OOBERKASSEL. Es gehört nicht zu den üblichen Angeboten einer Kirchengemeinde, den Bürgern die Begegnung mit einem großen Komponisten gleich zyklusweise anzubieten. Wolfram Fürll, Kantor der evangelischen Gemeinde der Auferstehungskirche in Oberkassel, hatte den Mut und das aus drei Gründen: Im Gemeindesaal unter der Kirche steht ein wertvoller Bösendorfer-Flügel; in Oberkassel wohnt der Musikpädagoge, Pianist und Komponist Reinhard Kolberg; dessen intensive Beschäftigung mit dem Klavierwerk des wahrscheinlich berühmtesten Komponisten der deutschen Klassik, Ludwig van Beethoven, sorgte für den dritten Grund. Beethoven ist unter den ersten zehn Persönlichkeiten zu finden, die zu den „1000 Köpfen des vergangenen Jahrtausends“ erwählt wurden.

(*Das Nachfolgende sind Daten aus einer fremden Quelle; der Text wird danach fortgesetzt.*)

(** * stock_market_agent: scoring, recommendation and batch layers

    A shallow embedding of the numeric core of the repository:
    - [agents/fundamental_analysis_agent/fundamental_analysis.py]
      ([calculate_cagr], [null_check], [get_means], the ROA/ROE block of
      [compute_yfinance_metrics]);
    - [agents/technical_analysis_agent/technical_analysis.py]
      (the five indicator scores, [complete_technical_analysis],
      [calculate_position_size]);
    - [agents/combined_agent/combined_analysis.py]
      ([_calculate_fundamental_score], [analyze_stock_comprehensive],
      [analyze_portfolio]);
    - [agents/combined_agent/combined.py]
      ([analyze_stock], [analyze_multiple_stocks]).

    Python floats are IEEE 754 binary64 numbers; they are modelled by Rocq's
    primitive [float], whose operations are the processor's, so that every
    definition below evaluates bit for bit like the Python expression it
    embeds.  Python dictionaries are [gmap string _]. *)

From Stdlib Require Import ZArith Lia Bool List Floats.
From stdpp Require Import base option list gmap strings.

Set Warnings "-inexact-float,-clear-no-such-hyp".
Local Open Scope Z_scope.

(** ** Python numbers *)

Module Py.

(** Exceptions raised by the embedded code. *)
Inductive exn : Type :=
| IndexError
| ValueError
| OverflowError
| ZeroDivisionError
| TypeError
| AttributeError
| KeyError.

(** A computation either returns or raises. *)
Inductive result (A : Type) : Type :=
| Ok (a : A)
| Raise (e : exn).
Arguments Ok {A} a.
Arguments Raise {A} e.

Definition bind {A B} (r : result A) (k : A -> result B) : result B :=
  match r with
  | Ok a => k a
  | Raise e => Raise e
  end.

Definition returns {A} (r : result A) : Prop := exists a, r = Ok a.
Definition raises {A} (r : result A) : Prop := exists e, r = Raise e.

(** [float(n)] for a Python [int]: rounding to nearest even (exact below
    2^53). *)
Definition Z2float (n : Z) : float :=
  SF2Prim (binary_normalize prec emax n 0 false).

(** Comparisons as Python writes them. *)
Definition gt (x y : float) : bool := (y <? x)%float.
Definition ge (x y : float) : bool := (y <=? x)%float.
Definition lt (x y : float) : bool := (x <? y)%float.
Definition le (x y : float) : bool := (x <=? y)%float.
Definition ne (x y : float) : bool := negb (x =? y)%float.

(** The IEEE comparison of two floats: [None] when one is NaN. *)
Definition fcmp (x y : float) : option comparison :=
  SFcompare (Prim2SF x) (Prim2SF y).

(** The integer of a finite float over a common exponent. *)
Definition aligned (s : bool) (m : positive) (e ez : Z) : Z :=
  cond_Zopp s (Zpos (fst (shl_align m e ez))).

(** A float with a sign: not zero, not NaN. *)
Definition signed (s : bool) (r : spec_float) : Prop :=
  (exists m e, r = S754_finite s m e) \/ r = S754_infinity s.

(** A float of a sign, or zero of that sign, or NaN. *)
Definition weakly_signed (s : bool) (r : spec_float) : Prop :=
  signed s r \/ r = S754_zero s \/ r = S754_nan.

(** [sum([b1, ..., bn])] over booleans. *)
Definition sum_bools (bs : list bool) : Z :=
  fold_left (fun acc (b : bool) => acc + (if b then 1 else 0)) bs 0.

(** The integer a finite float is truncated to, towards zero. *)
Definition trunc_SF (x : spec_float) : result Z :=
  match x with
  | S754_nan => Raise ValueError
  | S754_infinity _ => Raise OverflowError
  | S754_zero _ => Ok 0
  | S754_finite s m e =>
      let a := Z.shiftl (Zpos m) e in
      Ok (if s then - a else a)
  end.
Lemma reconcileHTTPRoute_again (c : Cluster) name route owner spec :
  c_HTTPRoutes c !! name = Some route ->
  isOwnedBy (hr_Meta route) owner = true ->
  reconcileHTTPRoute name owner spec c
  = if isEqual (hr_Spec route) spec then (c, Ok Unchanged)
    else (storeHTTPRoute name {| hr_Meta := hr_Meta route; hr_Spec := spec |}
            (WUpdate name {| hr_Meta := hr_Meta route; hr_Spec := spec |}) c,
          Ok Updated).
Proof.
  intros Hl Ho. unfold reconcileHTTPRoute. run_client. rewrite Hl, Ho.
  destruct (isEqual (hr_Spec route) spec); reflexivity.
Qed.

(** C3: when no object of that name exists, the first call creates the
    object that carries the name, the namespace, the owner reference and
    the desired spec, with one create and nothing else changed.  A second
    call with the same name, owner and spec finds it owned and equal: it
    ends in the unchanged branch and leaves the cluster, the list of writes
    included, as the first call left it.  The comparison is [isEqual]: a
    second call with any spec is unchanged when [isEqual] finds the stored
    and the desired spec equal, and otherwise updates the object to the
    desired spec.  [isEqual] is true exactly when the JSON texts of the two
    specs are the same, and the text holds the whole spec: on specs whose
    strings are ASCII the texts are the same exactly when the specs are
    equal. *)
Theorem reconcileHTTPRoute_idempotent :
  forall (c : Cluster) (name : NamespacedName) (owner : OwnerReference) (spec : HTTPRouteSpec),
    c_HTTPRoutes c !! name = None ->
    exists c1 : Cluster,
      reconcileHTTPRoute name owner spec c = (c1, Ok Created)
      /\ c_HTTPRoutes c1 = <[name := createdRoute name owner spec]> (c_HTTPRoutes c)
      /\ c_Writes c1 = c_Writes c ++ [WCreate name (createdRoute name owner spec)]
      /\ sameInputs c c1
      /\ length (c_Writes c1) = S (length (c_Writes c))
      /\ reconcileHTTPRoute name owner spec c1 = (c1, Ok Unchanged)
      /\ (forall spec',
             reconcileHTTPRoute name owner spec' c1
             = if isEqual spec spec' then (c1, Ok Unchanged)
               else (storeHTTPRoute name
                       {| hr_Meta := hr_Meta (createdRoute name owner spec); hr_Spec := spec' |}
                       (WUpdate name
                          {| hr_Meta := hr_Meta (createdRoute name owner spec);
                             hr_Spec := spec' |}) c1,
                     Ok Updated))
      /\ (forall a b : HTTPRouteSpec,
             isEqual a b = true
             <-> Json.render (Json.httpRouteSpec a) = Json.render (Json.httpRouteSpec b))
      /\ (forall a b : HTTPRouteSpec,
             asciiSpec a = true -> asciiSpec b = true -> (isEqual a b = true <-> a = b)).
Proof.
  intros c name owner spec H.
  exists (storeHTTPRoute name (createdRoute name owner spec)
            (WCreate name (createdRoute name owner spec)) c).
  assert (Hl : c_HTTPRoutes
                 (storeHTTPRoute name (createdRoute name owner spec)
                    (WCreate name (createdRoute name owner spec)) c) !! name
               = Some (createdRoute name owner spec))
    by (simpl; apply lookup_insert_eq).
  split; [apply (reconcileHTTPRoute_create c name owner spec H)|].
  split; [reflexivity|]. split; [reflexivity|]. split; [repeat split|]. split.
  { simpl. rewrite length_app. simpl. lia. }
  split.
  { apply (reconcileHTTPRoute_unchanged _ name (createdRoute name owner spec) owner spec Hl).
    - apply isOwnedBy_created.
    - apply isEqual_refl_spec. }
  split.
  { intros spec'.
    apply (reconcileHTTPRoute_again _ name (createdRoute name owner spec) owner spec' Hl).
    apply isOwnedBy_created. }
  split; [exact isEqual_texts | exact isEqual_deep].
Qed.

Lemma reconcileHTTPRoute_idempotent_witness :
  exists c1 : Cluster,
    reconcileHTTPRoute Fixtures.req Fixtures.owner Fixtures.someSpec
      (Fixtures.cluster Fixtures.dotDash [Fixtures.catchAll])
    = (c1, Ok Created)
    /\ c_HTTPRoutes c1
       = <[Fixtures.req := createdRoute Fixtures.req Fixtures.owner Fixtures.someSpec]>
           (c_HTTPRoutes (Fixtures.cluster Fixtures.dotDash [Fixtures.catchAll]))
    /\ c_Writes c1
       = c_Writes (Fixtures.cluster Fixtures.dotDash [Fixtures.catchAll])
         ++ [WCreate Fixtures.req (createdRoute Fixtures.req Fixtures.owner Fixtures.someSpec)]
    /\ sameInputs (Fixtures.cluster Fixtures.dotDash [Fixtures.catchAll]) c1
    /\ length (c_Writes c1)
       = S (length (c_Writes (Fixtures.cluster Fixtures.dotDash [Fixtures.catchAll])))
    /\ reconcileHTTPRoute Fixtures.req Fixtures.owner Fixtures.someSpec c1 = (c1, Ok Unchanged)
    /\ (forall spec',
           reconcileHTTPRoute Fixtures.req Fixtures.owner spec' c1
           = if isEqual Fixtures.someSpec spec' then (c1, Ok Unchanged)
             else (storeHTTPRoute Fixtures.req
                     {| hr_Meta :=
                          hr_Meta (createdRoute Fixtures.req Fixtures.owner Fixtures.someSpec);
                        hr_Spec := spec' |}
                     (WUpdate Fixtures.req
                        {| hr_Meta :=
                             hr_Meta (createdRoute Fixtures.req Fixtures.owner Fixtures.someSpec);
                           hr_Spec := spec' |}) c1,
                   Ok Updated))
    /\ (forall a b : HTTPRouteSpec,
           isEqual a b = true
           <-> Json.render (Json.httpRouteSpec a) = Json.render (Json.httpRouteSpec b))
    /\ (forall a b : HTTPRouteSpec,
           asciiSpec a = true -> asciiSpec b = true -> (isEqual a b = true <-> a = b)).
Proof.
  apply (reconcileHTTPRoute_idempotent
           (Fixtures.cluster Fixtures.dotDash [Fixtures.catchAll])
           Fixtures.req Fixtures.owner Fixtures.someSpec).
  vm_compute. reflexivity.
Defined.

Kaum zu bewältigende Aufgabe

Kolberg hatte sich eine kaum zu bewältigende Aufgabe gestellt mit gleich zwei der bekanntesten Klaviersonaten Beethovens, der „Pathetique“ (c-moll, op 13) und der „appassionata“ (f-moll, op. 57); zuvor noch die Sonate f-moll, op 2 Nr. 1, die der Komponist seinem Kollegen und Lehrmeister Josef Haydn gewidmet hat. Schwierig ist diese Sonate, wenn auch nicht so bekannt und daher das Publikum zu Vergleichen herausfordernd. Deshalb aber eben auch wegen der hohen Anforderungen an den Pianisten der geeignete Programmauftakt. Der Künstler kann sich testen, kann sich aber auch auf die akustischen Verhältnisse im gefüllten Saal einstellen. Das war hörbar nötig, kam aber der Pathetique und nach der Pause ganz besonders der Sonata appassionata zu Gute.

Reinhard Kolberg stellt in diesem Jahr in drei Konzerten ausgewählte Klavierwerke von Beethoven vor: Alle drei haben großes Interesse gefunden, das erste fand jetzt vor ausverkauftem Saal statt, mit Publikum nicht nur aus den linksrheinischen Stadtteilen.

Immer gefesselter, geradezu atemlos lauschten alle einem bravourösen Spiel, kein Husten, nicht das leiseste Hüsteln störte. Wer anfangs noch mit stiller Bewunderung registriert hatte, dass Reinhard Kolberg alle Werke auswendig spielte – diese Tatsache wurde vergessen über der Kraft des Spiels, einer Kraft, die im Andante con moto so gegenwärtig war wie im Allegro des Eingangs- und Ausgangssatzes. Danach Blumen, ein jubelndes Publikum, das Erschöpfungserscheinungen nach solcher Anstrengung hinwegklatschte.

Das nächste Konzert am 20. Juni hat ein Motto: „Quasi una fantasia“, mit der Sonate F-Dur, op. 10/2, der Sonate d-moll, op. 31/2 mit dem Titel „Der Sturm“, mit der „Mondscheinsonate“ (cis-moll, op 27/2) und der Sonate Es-Dur, op. 81a, „Les odieux“. – Am 21. November stehen die „Waldsteinsonate“ (C-Dur, op. 53), die Sonate As-Dur, op. 140 und die Sonate c-moll, op. 111, auf dem Programm.